The boat isn't nearly stable enough to be safe in an exposed anchorage during even a moderate breeze, but I'd like to feel I could sit securely (and without twirling around amongst other anchored vessels) in a tideway in three or four meters depth, using 10m or 15m of chain to mitigate my very lightweight (2kg) danforth anchor.

Either way, that's ten to fifteen kilos I'd not carry if I could avoid it, though I don't mind - I'm not going to be racing...but given that I'll only ever anchor in light winds, what's the best combination for best holding and weight-saving? I'd really like not to have to buy another anchor.

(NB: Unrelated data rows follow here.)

(** Nothing is found only when no part of the tree is a leaf match. *)
Lemma findPartIn_complete preferHtml : forall part,
  findPartIn part preferHtml = None ->
  forall n, In n (nodes part) -> leafMatch n = None.
Proof.
  induction part as [ty fn hs b parts IH] using GmailPart_tree_ind.
  rewrite findPartIn_unfold.
  set (part := mkPart ty fn hs b parts) in *.
  destruct (leafMatch part) as [d|] eqn:Hleaf; [discriminate|].
  destruct (if preferHtml then findChild "text/html" (children part) else None);
    [discriminate|].
  destruct (findChild "text/plain" (children part)); [discriminate|].
  intros Hrec n Hn. apply firstFound_None in Hrec.
  rewrite nodes_unfold in Hn. destruct Hn as [<-|Hn]; [exact Hleaf|].
  apply in_flat_map in Hn as (c & Hc & Hn).
  unfold children in Hc, Hrec. subst part. simpl in Hc, Hrec.
  destruct parts as [ps|]; [|destruct Hc].
  specialize (IH ps eq_refl). rewrite Forall_forall in IH.
  rewrite List.Forall_forall in Hrec.
  apply (IH c); [now apply list_elem_of_In | now apply Hrec | exact Hn].
Qed.

(** X7.  The search for a body part is sound and complete over the whole
    tree, at any depth.  A part is found exactly when some part of the tree
    is not of the multipart family and carries body data, and what is found
    is the body data of such a part; so extraction fails with "No body
    found" exactly when the payload is absent or has no such part. *)
Theorem findPart_sound_complete :
  forall (part : GmailPart) (preferHtml : bool),
    (forall f, findPart (Some part) preferHtml = Some f ->
       exists n, In n (nodes part) /\ leafMatch n = Some (fdata f)) /\
    (findPart (Some part) preferHtml = None <->
       forall n, In n (nodes part) -> leafMatch n = None) /\
    (forall msg id,
       Js.truthy (m_id (coreOf msg)) = Some id ->
       m_payload (coreOf msg) = Some part ->
       (extractEmail msg = Throw (Error "No body found") <->
        forall n, In n (nodes part) -> leafMatch n = None)).
Proof.
  intros part preferHtml.
  assert (Hiff : forall b, findPartIn part b = None <->
                   forall n, In n (nodes part) -> leafMatch n = None).
  { intros b. split; [apply findPartIn_complete|].
    intros Hnone. destruct (findPartIn part b) as [f|] eqn:Hf; [|reflexivity].
    destruct (findPartIn_sound b part f Hf) as (n & Hn & Hleaf).
    rewrite (Hnone n Hn) in Hleaf. discriminate. }
  split; [apply findPartIn_sound|]. split; [apply Hiff|].
  intros msg id Hid Hpl. rewrite <- (Hiff true).
  unfold extractEmail. rewrite Hid, Hpl. simpl.
  destruct (findPartIn part true); split; try discriminate; reflexivity.
Qed.
(* ===== verification/Prelude.v ===== *)
(** * TokuMX: a verification library

    A model of parts of the TokuMX server (a MongoDB server on fractal tree storage), translated
    from the C++ under src/src/mongo, with the theorems that make those parts correct.  File names
    below are relative to that directory.

    ** The program and its parts

    A server stores documents in the BSON format.  Documents are compared by one order of all BSON
    values, which decides the order of index keys, of sorted results and of the chunks that a sharded
    collection is cut into.  An index keeps keys in a dictionary in a packed form, whose order has to
    agree with the order of documents.  Documents from the network are validated before use.

    A query is a document.  The matcher decides whether a stored document satisfies it.  The planner
    derives from the same query a range of values for each field, and from the ranges the intervals of
    the fields of an index; a cursor scans the index over the intervals, skipping what is outside, and
    the matcher filters the rows, by their keys where the keys are enough.  So the matcher, the ranges,
    the key generator, the iterator and the cursor have to agree with each other.

    Readers and writers are kept apart by the quad lock.  In a replica set each transaction gets a
    global transaction identifier (GTID): the primary hands them out, and secondaries copy and apply
    the oplog in their order.  In a sharded cluster each shard knows its chunks and a version that
    grows with every change to them.

    ** Files

    General:
    - Prelude (this file): results of fallible code, integers of fixed width, bytes and string
      constants, [memcmp] and [strcmp], automation.
    - StdContainers: [std::set] and [std::map] as sorted sequences, for any comparator.
    - Double: doubles as 64-bit patterns with an exact value.
    - ParseNumber: base/parse_number.cpp.

    Documents and keys:
    - Bson: bson/bsontypes.h, bsonelement.h, bsonobj.h, bsonobjiterator.h, bsonobjbuilder.h.  The type
      [bval] of values, the layout in memory, sizes, iteration and reading.
    - BsonOrder: bson/bson-inl.h, bson/ordering.h, db/jsobj.cpp.  Comparison of elements and documents.
    - BsonObj: operations on documents of bson/bson-inl.h, bson/bsonobjbuilder.h, db/jsobj.cpp.
    - BsonValidate: bson/bson_validate.cpp.  The buffer and the iterative state machine.
    - StorageKey: db/storage/key.h, key.cpp.  [KeyV1] and [Key].

    Queries:
    - QueryOps: the names of operators (db/jsobj.cpp) and the prefixes of regular expressions
      (db/queryutil.cpp).
    - Matcher: db/matcher.h, matcher.cpp.  [Module Parse] is the parser, [Module Match] the match.
    - KeyGenerator: db/keygenerator.cpp.  The keys of a document in an index.
    - CoveredMatcher: db/matcher_covered.cpp and the part of db/matcher.cpp that matches keys.
    - FieldElement: the class of elements that bound ranges, and its instance for BSON.
    - FieldRange, FieldRangeSet, FieldRangeVector: the classes of these names of db/queryutil.h,
      db/queryutil.cpp: ranges of one field, of a query, of an index.
    - QueryRange, QueryParse: the constructor of a range from an element of a query, and the parser of
      a query into ranges (db/queryutil.cpp).
    - RangeIterator: [FieldRangeVectorIterator].  IndexBounds: theorems on the bounds of an index.
    - RowBuffer, IndexCursor, Prelock: db/indexcursor.cpp, db/cursor.h.  The buffer of rows, the
      scan, and the locks taken before it.
    - OperatorRange, MatchValues, QueryBounds: theorems that relate the ranges to the matcher.

    Concurrency, replication, sharding:
    - QLock: util/concurrency/qlock.h.
    - Gtid: db/gtid.h, gtid.cpp.  BgSync: db/repl/bgsync.cpp.
    - DocOrder: what the sharding code asks of documents, as a class, with its instance for BSON.
    - ChunkVersion: s/chunk_version.h.  CollectionManager: s/collection_manager.cpp.

    ** How the code is translated

    Objects are records of their fields, methods functions from state to state.  Exceptions, assertions
    and undefined behaviour are values: [Err] with the code of the assertion, or [None].  Integers are
    [Z] with their width written out where it matters ([u32], [u64] and the like); a string is the list
    of its bytes.  Threads are steps on a shared state, one step for each stretch of code under the
    mutex.  The elements of ranges and the bounds of chunks are of any type with the operations of a
    class ([FieldElement], [DocOrder]); the instances are the BSON values on which the comparison is a
    total preorder ([elem_dom], [odom]): without integers beyond 2^53 next to doubles, and without dates
    mixed with timestamps out of their common range, where the comparison of the code is not transitive.

    Recursion that is not structural has fuel: the length of a name for dotted paths ([dotted_fuel]), the
    total length of the field names for key generation ([key_fuel]), the number of bounds for the binary
    search of an interval, the number of rows for a scan, the number of bytes for validation.  Each step
    shortens what the fuel measures, and [matcher_total], [keygen_total], [search_spec], [cursor_scan] and
    [validate_accepts] show that the fuel is enough; buffers that are not BSON can keep the validation
    from ending, see BsonValidate.

    What is outside the sources is a parameter: the regular expression engine ([PartialMatch]), the
    evaluation of [$where] ([where_exec]), the dictionary of an index ([set_range], with what its
    documentation says as hypothesis: in particular MinPK and MaxPK lie around every primary key), whether
    two bounds are one element in memory ([rawdata_eq]; in key generation it is the place of the element
    in the document), the contents of fresh memory, the thread that a condition variable wakes, and whether the application of an oplog
    entry fails.

    ** What the theorems show

    - Queries.  [query_bounds]: a document that a query matches is in the bounds of the scan that the
      planner derives from the query, for the queries of [rangeable] and documents with one value in each
      field of the index; [query_bounds_not] gives the range of a negated comparison, which is outside
      of these queries and loses the values of other types.  [covered_matcher]: matching by the key of a row gives the answer
      of the query.  [vector_make], [vector_matchesKey], [iterator_advance], [cursor_scan]: the bounds
      of an index lose no value of the ranges, the iterator loses no key, and the scan ends and visits
      exactly the rows in the bounds, in order, when the intervals have no limit; [pk_scan_stuck] is a scan of a primary key index that
      does not end.  [range_intersect], [range_union], [range_difference], [rangeset_difference]: the
      operations on ranges are those on the sets of values.  [matcher_not], [matcher_ne_nin],
      [matcher_total], [keygen_total], [keygen_single]: negation, and totality.  [rowbuffer_queue]: the
      row buffer refines a queue.  [prelock_compound], [prelock_single_field]: what is locked.
    - Documents.  [bson_order_key]: the comparison is the lexicographic order of a key.  [bson_roundtrip]:
      what is written is read back.  [validate_accepts], [validate_in_bounds]: validation accepts
      documents and reads nothing outside its buffer.  [keyv1_order], [keyv1_roundtrip], [key_order]:
      packed keys can be unpacked and are in the order of their documents.
    - Concurrency.  [qlock_exclusion], [qlock_no_lost_wakeup], [qlock_fasserts]: modes that exclude each
      other are never held together, and no waiter is forgotten.  [gtid_read_horizon],
      [gtid_min_live_is_min], [gtid_no_lost_wakeup], [bgsync_unapplied_horizon], [bgsync_settles],
      [bgsync_stopped_quiescent], [rollback_to_common_point]: readers see no transaction that is not
      finished; a secondary, from initial sync on, applies its oplog, stops cleanly, and rolls back to
      the common point.
    - Sharding.  [cm_belongs], [cm_plus]: the shard knows exactly the keys of its chunks.
    - [parse_number_spec]: the parser of numbers accepts the numerals of a grammar that fit the type,
      without overflow.

    Every theorem with hypotheses has a witness that applies it to a concrete input.

    ** Not modelled

    The storage engine is a library outside the sources; collections, updates, transactions and the
    oplog act through it.  The choice among query plans and [OrRangeGenerator], which depends on it,
    decide speed and the order of clauses, not the rows of a plan.  Elections, heartbeats, migrations and
    routing are protocols between servers whose messages and timers the sources do not determine.
    [$within] is floating point geometry, hashed indexes use MD5.  The aggregation language, commands,
    authentication, clients, the shell, the tools and the bindings to JavaScript are not modelled.  Of
    modelled classes, debugging output, statistics and [MatchDetails] are left out, as are the cached
    answer of [FieldInterval::equality] and directions of an index that are no whole numbers.  The
    phases of a member as a primary are in Gtid, those as a secondary in BgSync; a run that goes through
    both is not modelled. *)

From stdpp Require Export base list numbers gmap strings.
From Stdlib Require Export Lia.
Record primary_inv (n : primary) : Prop := {
  pi_sorted : sl_sorted id GTIDCmp (_liveGTIDs (p_mgr n));
  pi_room : gtid_room (_lastLiveGTID (p_mgr n));
  pi_unapplied : _lastUnappliedGTID (p_mgr n) = _lastLiveGTID (p_mgr n);
  pi_min : _minLiveGTID (p_mgr n) =
           min_live_of (_lastLiveGTID (p_mgr n)) (_liveGTIDs (p_mgr n));
  pi_issued_le : ∀ g, g ∈ p_issued n → gtid_le g (_lastLiveGTID (p_mgr n));
  pi_issued_sorted : StronglySorted (λ a b, gtid_lt b a) (p_issued n);
  pi_issued : ∀ g, g ∈ p_issued n ↔ g ∈ _liveGTIDs (p_mgr n) ∨ g ∈ p_finished n;
  pi_finished : ∀ g, g ∈ p_finished n → g ∉ _liveGTIDs (p_mgr n);
  pi_waiters : ∀ tid last g, (tid, last) ∈ _minLiveCond (p_mgr n) → g ∈ p_issued n →
               gtid_lt g (_minLiveGTID (p_mgr n)) → gtid_lt g last }.

Lemma primary_start_inv n : primary_start n → primary_inv n.
Proof.
  destruct n as [m iss fin]. intros (Hi & Hf & m0 & Hl & Hu & Hr & H). simpl in *. subst.
  destruct H as [->|[Hm H]].
  - constructor; simpl; rewrite ?Hl; auto; try set_solver; constructor.
  - unfold GTIDManager.catchUnappliedToLive in H. rewrite Hl, Hu in H. simplify_eq/=.
    constructor; simpl; rewrite ?Hl; auto; try set_solver; constructor.
Qed.

(** Every live GTID is at least [_minLiveGTID], every issued one below it has ended. *)
Lemma primary_live_min n g :
  primary_inv n → g ∈ _liveGTIDs (p_mgr n) → gtid_le (_minLiveGTID (p_mgr n)) g.
Proof.
  intros [S _ _ Hm _ _ _ _ _] Hg. rewrite Hm. destruct (_liveGTIDs (p_mgr n)) as [|a l]; [set_solver|].
  simpl. apply elem_of_cons in Hg as [->|Hg]; [apply gtid_le_refl|].
  apply sl_sorted_cons in S as [S _]. specialize (S _ Hg). unfold GTIDCmp in S.
  bool_facts. by apply gtid_lt_le.
Qed.

Lemma primary_min_le_next n :
  primary_inv n → gtid_le (_minLiveGTID (p_mgr n)) (GTID.inc (_lastLiveGTID (p_mgr n))).
Proof.
  intros H. destruct (_liveGTIDs (p_mgr n)) as [|a l] eqn:E.
  - rewrite (pi_min _ H), E. apply gtid_le_refl.
  - rewrite (pi_min _ H), E. simpl.
    apply gtid_lt_le, (gtid_le_lt_trans _ (_lastLiveGTID (p_mgr n))).
    + apply (pi_issued_le _ H), (pi_issued _ H). rewrite E. set_solver.
    + apply gtid_inc_lt, (pi_room _ H).
Qed.

(** The GTID a primary hands out next. *)
Definition next_gtid (m : GTIDManager) : GTID :=
  if _incPrimary m then GTID.inc_primary (_lastLiveGTID m) else GTID.inc (_lastLiveGTID m).

Lemma next_gtid_lt m : gtid_room (_lastLiveGTID m) → gtid_lt (_lastLiveGTID m) (next_gtid m).
Proof. intros. unfold next_gtid. destruct (_incPrimary m); auto with tokumx. Qed.

Lemma get_result now m g ts h m' :
  GTIDManager.getGTIDForPrimary now m = (g, ts, h, m') → g = next_gtid m ∧ _lastLiveGTID m' = g.
Proof. unfold GTIDManager.getGTIDForPrimary, next_gtid. intros. by simplify_eq. Qed.

(** Inserting a GTID above all the others leaves the least one in front. *)
Lemma set_insert_above g l :
  (∀ x, x ∈ l → gtid_lt x g) → set_insert g l = l ++ [g].
Proof.
  induction l as [|a l IH]; intros H; [done|]. cbn [sl_insert id]. unfold id.
  assert (gtid_lt a g) as Ha by (apply H; set_solver).
  assert (GTIDCmp a g = true) as E by (unfold GTIDCmp; by apply Z.ltb_lt).
  rewrite (ltb_asym _ _ _ E), E. simpl. f_equal. apply IH. set_solver.
Qed.
(** The entries up to the rollback point stay. *)
Definition upto (point : oplog_entry) (l : list GTID) : list GTID :=
  filter (λ g, GTID.cmp g (oe_id point) <= 0) l.

(** [isRollbackRequired] and [runRollback] when a rollback is needed and a point is found; any
    entry that is not the initial one may be the point.  A rollback without a point, or without
    an answer of the other member, returns from [produce()].  What happens to a member after
    [theReplSet->fatal()] is not followed. *)
Inductive rollback_step : BackgroundSync → BackgroundSync → Prop :=
| roll_found s point :
    b_producer s = PProduce → GTID.isInitial (oe_id point) = false → gtid_room (oe_id point) →
    rollback_step s (set_producer (_opSyncRunning s) (PRollback point) s)
| roll_settled s point :
    b_producer s = PRollback point → _deque s = [] →
    rollback_step s (set_producer (_opSyncRunning s)
      (if is_ok (verifySettled (_applierInProgress s) (_deque s) (b_mgr s)) then PReset point else PVerifyFailed) s)
| roll_reset s point :
    b_producer s = PReset point →
    rollback_step s
      (match GTIDManager.resetAfterInitialSync (oe_id point) (oe_ts point) (oe_h point) (b_mgr s) with
       | Ok m => set_producer (_opSyncRunning s) (PUndo point) (set_mgr m s)
       | Err _ => set_producer (_opSyncRunning s) PVerifyFailed s
       end)
| roll_undo s point :
    b_producer s = PUndo point →
    rollback_step s
      (mkBgSync (_deque s) (_opSyncShouldRun s) (_opSyncRunning s) (_opSyncShouldExit s)
         (_applierShouldExit s) (_applierInProgress s) (b_mgr s) PIdle (b_applier s) (b_control s)
         (upto point (b_produced s)) (upto point (b_applied s)) (upto point (b_gave_up s)))
| roll_fatal s point :
    b_producer s = PUndo point → rollback_step s (set_producer (_opSyncRunning s) PFatal s).

Inductive step : BackgroundSync → BackgroundSync → Prop :=
| step_entry s o :
    b_producer s = PProduce →
    GTID.cmp (_lastLiveGTID (b_mgr s)) (oe_id o) < 0 → gtid_room (oe_id o) →
    step s (produce_entry o s)
| step_applier s s' ok : applier_step ok s = Some s' → step s s'
| step_producer s s' : producer_step s s' → step s s'
| step_rollback s s' : rollback_step s s' → step s s'
| step_control s s' : control_step s s' → step s s'.

End BackgroundSync.

(** ** The queue and the manager agree *)

(** [l] continues from [a] upwards and ends in [b]. *)
Fixpoint chain (a : GTID) (l : list GTID) (b : GTID) : Prop :=
  match l with
  | [] => a = b
  | x :: l' => gtid_lt a x ∧ chain x l' b
  end.

Lemma chain_snoc a l b x : chain a l b → gtid_lt b x → chain a (l ++ [x]) x.
Proof.
  revert a. induction l as [|y l IH]; intros a; simpl; [by intros ->|].
  intros [? ?] ?. split; auto.
Qed.

Lemma chain_lt a l b x : chain a l b → x ∈ l → gtid_lt a x.
Proof.
  revert a. induction l as [|y l IH]; intros a; simpl; [set_solver|].
  intros [H1 H2] [->|Hx]%elem_of_cons; [done|].
  eapply gtid_lt_le_trans; [done|]. apply gtid_lt_le, (IH _ H2 Hx).
Qed.

Definition ids (l : list oplog_entry) : list GTID := map oe_id l.

(** The entries whose application has not begun. *)
Definition pending (s : BackgroundSync) : list oplog_entry :=
  match b_applier s with
  | AWait | AHave _ | AExited => _deque s
  | _ => tail (_deque s)
  end.

Definition head_done (s : BackgroundSync) (e : oplog_entry) : Prop :=
  oe_id e ∈ b_applied s ∨ oe_id e ∈ b_gave_up s.

(** The manager's account of the entry being applied. *)
Definition applying (s : BackgroundSync) : Prop :=
  let m := b_mgr s in
  match b_applier s with
  | AWait | AExited =>
      _unappliedGTIDs m = [] ∧ _minUnappliedGTID m = GTID.inc (_lastUnappliedGTID m)
  | AHave e =>
      hd_error (_deque s) = Some e ∧
      _unappliedGTIDs m = [] ∧ _minUnappliedGTID m = GTID.inc (_lastUnappliedGTID m)
  | ATry e n =>
      hd_error (_deque s) = Some e ∧ Z.even n = true ∧ 0 ≤ n ≤ 102 ∧
      _lastUnappliedGTID m = oe_id e ∧ _unappliedGTIDs m = [oe_id e] ∧
      _minUnappliedGTID m = oe_id e
  | ANote e =>
      hd_error (_deque s) = Some e ∧ head_done s e ∧
      _lastUnappliedGTID m = oe_id e ∧ _unappliedGTIDs m = [oe_id e] ∧
      _minUnappliedGTID m = oe_id e
  | APop e =>
      hd_error (_deque s) = Some e ∧ head_done s e ∧
      _lastUnappliedGTID m = oe_id e ∧ _unappliedGTIDs m = [] ∧
      _minUnappliedGTID m = GTID.inc (_lastUnappliedGTID m)
  | AAborted => False
  end.

Definition producing (pc : producer_pc) : bool :=
  match pc with PIdle | PExiting | PExited => false | _ => true end.

Definition control_ok (s : BackgroundSync) : Prop :=
  (producing (b_producer s) = true → _opSyncRunning s = true) ∧
  match b_control s with
  | CRunning | CStart | CVerifyFailed false => True
  | CStop1 => _opSyncShouldRun s = false
  | CStop2 => _opSyncShouldRun s = false ∧ producing (b_producer s) = false
  | CStopped => _opSyncShouldRun s = false ∧ producing (b_producer s) = false ∧ _deque s = []
  | CVerifyFailed true => False
  end.

(** Only the producer fills the queue, so it stays empty during a rollback. *)
Definition rollback_ok (s : BackgroundSync) : Prop :=
  match b_producer s with
  | PRollback point => gtid_room (oe_id point)
  | PReset point => gtid_room (oe_id point) ∧ _deque s = []
  | PUndo _ => _deque s = []
  | PVerifyFailed => False
  | _ => True
  end.

Record bg_inv (s : BackgroundSync) : Prop := {
  bi_live : _liveGTIDs (b_mgr s) = [];
  bi_min : _minLiveGTID (b_mgr s) = GTID.inc (_lastLiveGTID (b_mgr s));
  bi_room : gtid_room (_lastLiveGTID (b_mgr s));
  bi_room' : gtid_room (_lastUnappliedGTID (b_mgr s));
  bi_chain : chain (_lastUnappliedGTID (b_mgr s)) (ids (pending s)) (_lastLiveGTID (b_mgr s));
  bi_rooms : Forall (λ e, gtid_room (oe_id e)) (_deque s);
  bi_applying : applying s;
  bi_hist : ∀ g, g ∈ b_produced s →
              g ∈ ids (_deque s) ∨ g ∈ b_applied s ∨ g ∈ b_gave_up s;
  bi_control : control_ok s;
  bi_rollback : rollback_ok s }.

(** Replication starts when the manager has been set to the end of the local oplog. *)
Definition bg_start (s : BackgroundSync) : Prop :=
  _deque s = [] ∧ _opSyncShouldRun s = false ∧ _opSyncRunning s = false ∧
  b_producer s = PIdle ∧ b_applier s = AWait ∧ b_control s = CStopped ∧
  b_produced s = [] ∧
  ∃ m0 last t h, gtid_room last ∧
    GTIDManager.resetAfterInitialSync last t h m0 = Ok (b_mgr s).

Lemma reset_inv last t h m0 m :
  GTIDManager.resetAfterInitialSync last t h m0 = Ok m →
  _liveGTIDs m = [] ∧ _unappliedGTIDs m = [] ∧ _lastLiveGTID m = last ∧
  _lastUnappliedGTID m = last ∧ _minLiveGTID m = GTID.inc last ∧ _minUnappliedGTID m = GTID.inc last.
Proof.
  unfold GTIDManager.resetAfterInitialSync. intros H.
  destruct (_liveGTIDs m0) eqn:E1, (_unappliedGTIDs m0) eqn:E2; simplify_eq/=. repeat split; auto.
Qed.

Lemma bg_start_inv s : bg_start s → bg_inv s.
Proof.
  intros (Hd & Hs & Hr & Hp & Ha & Hc & Hh & m0 & last & t & h & Hroom & Hm).
  apply reset_inv in Hm as (H1 & H2 & H3 & H4 & H5 & H6).
  constructor; unfold applying, control_ok, rollback_ok, pending; rewrite ?Ha, ?Hc, ?Hp, ?Hd, ?Hh, ?H1, ?H3, ?H4, ?H5;
    simpl; rewrite ?H2, ?H6; auto; try done.
Qed.

Lemma retry_even ok n :
  Z.even n = true → 0 ≤ n ≤ 102 →
  match BackgroundSync.retry ok n with
  | BackgroundSync.Again n' => Z.even n' = true ∧ 0 ≤ n' ≤ 102 ∧ n' = n + 2
  | BackgroundSync.Aborted => False
  | BackgroundSync.GaveUp => n = 102
  | BackgroundSync.Applied => ok = true
  end.
Proof.
  intros E R. unfold BackgroundSync.retry.
  apply Z.even_spec in E as [k ->].
  destruct (2 * k <=? 100) eqn:?; bool_facts; [|lia].
  rewrite !wrapU_id by (unfold in_u; lia). destruct ok; [done|].
  destruct (2 * k + 1 =? 100) eqn:?; bool_facts; [lia|].
  split; [|lia]. apply Z.even_spec. exists (k + 1). lia.
Qed.

Lemma set_erase_single g : set_erase g [g] = [].
Proof. cbn [sl_erase]. unfold id. by rewrite (proj2 (gtid_equivb g g) eq_refl). Qed.

Ltac bg_simpl :=
  unfold applying, control_ok, rollback_ok, pending, head_done, BackgroundSync.set_applier,
    BackgroundSync.set_mgr, BackgroundSync.set_producer, BackgroundSync.set_control in *;
  simpl in *.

EDIT: Oops, I think I may have meant to contribute this to the other simultaneous anchor thread about anchor-rode scope...still like to know what you think though.

 

[NormanS]

Thinking of converting an old Yankee to new duties as a riding sail as well., but didn't think of 2 which, having twin backstays would make sense. Where do you cleat of to?

My boat is a ketch, so for me it made logical sense to have a double luff with slides to suit the mizzen mast, with the two clews held apart by a short "whisker pole", with each sheeted to an aft corner of the taffrail. 11m ketch, luff 3.2m, leach 3.9m, foot, 1.8m, made out of fairly heavy material. The spring gate in the mast track is above the stowed mizzen, so it's a matter of moments to rig. The advantage of the twin sail is that the boat doesn't have to be so far off head to wind, for the sail to take effect, and there is less flapping. I suppose the disadvantage is more windage.

With twin backstays you could hoist them up the backstays, using piston hanks, like a back to front jib, and sheet both (maybe with a common sheet) to something convenient on the centreline. I would try a mock-up before committing any money.